* Your assignment
Reproduce, exactly, the lines of the material below from the line containing "yields once the string is parsed. *)" through the line containing "Definition days_before_month (y", with both end lines included and nothing else.

* Extracted information

(** * Gym occupancy around a match: [prep_data] and [prep_data_stats]

    A shallow embedding of the two data functions of [utils.py].  A pandas
    DataFrame is the list of its rows, in row order.  What the code asks of
    the Python [datetime] module, of pandas and of [scipy.integrate.simps]
    is modelled in the modules [Calendar], [Number], [Series], [Pandas] and
    [Scipy]; [prep_data] and [prep_data_stats] follow the source line by
    line.  A call either returns or raises, and what it prints is kept.
    Of [plot_match], which draws, the lookup of the name of the match day
    is modelled.

    The match date is taken once parsed, timestamps are never missing, and
    an occupancy of the raw table is a number. *)

From Stdlib Require Import ZArith QArith Qreduction List String Bool Lia Lqa Sorted Permutation.
Import ListNotations.
Open Scope Z_scope.

(* ------------------------------------------------------------------ *)
(** ** The calendar: [datetime.date] and pandas timestamps *)

Module Calendar.

(** [datetime.date]: what [datetime.strptime(match_date, "%Y-%m-%d")]
    yields once the string is parsed. *)
Record date := mkDate { year : Z; month : Z; day : Z }.

Definition is_leap (y : Z) : bool :=
  (y mod 4 =? 0) && (negb (y mod 100 =? 0) || (y mod 400 =? 0)).

Definition days_before_year (y : Z) : Z :=
  let p := y - 1 in p * 365 + p / 4 - p / 100 + p / 400.

Definition DAYS_BEFORE_MONTH : list Z :=
  [-1; 0; 31; 59; 90; 120; 151; 181; 212; 243; 273; 304; 334].

Definition days_before_month (y m : Z) : Z :=
  nth (Z.to_nat m) DAYS_BEFORE_MONTH 0
  + (if (2 <? m) && is_leap y then 1 else 0).

(** [date.toordinal()]: day 1 is 0001-01-01. *)
Definition ymd2ord (y m d : Z) : Z :=
  days_before_year y + days_before_month y m + d.

Definition toordinal (d : date) : Z := ymd2ord (year d) (month d) (day d).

* Result for this exercise
    yields once the string is parsed. *)
Record date := mkDate { year : Z; month : Z; day : Z }.

Definition is_leap (y : Z) : bool :=
  (y mod 4 =? 0) && (negb (y mod 100 =? 0) || (y mod 400 =? 0)).

Definition days_before_year (y : Z) : Z :=
  let p := y - 1 in p * 365 + p / 4 - p / 100 + p / 400.

Definition DAYS_BEFORE_MONTH : list Z :=
  [-1; 0; 31; 59; 90; 120; 151; 181; 212; 243; 273; 304; 334].

Definition days_before_month (y m : Z) : Z :=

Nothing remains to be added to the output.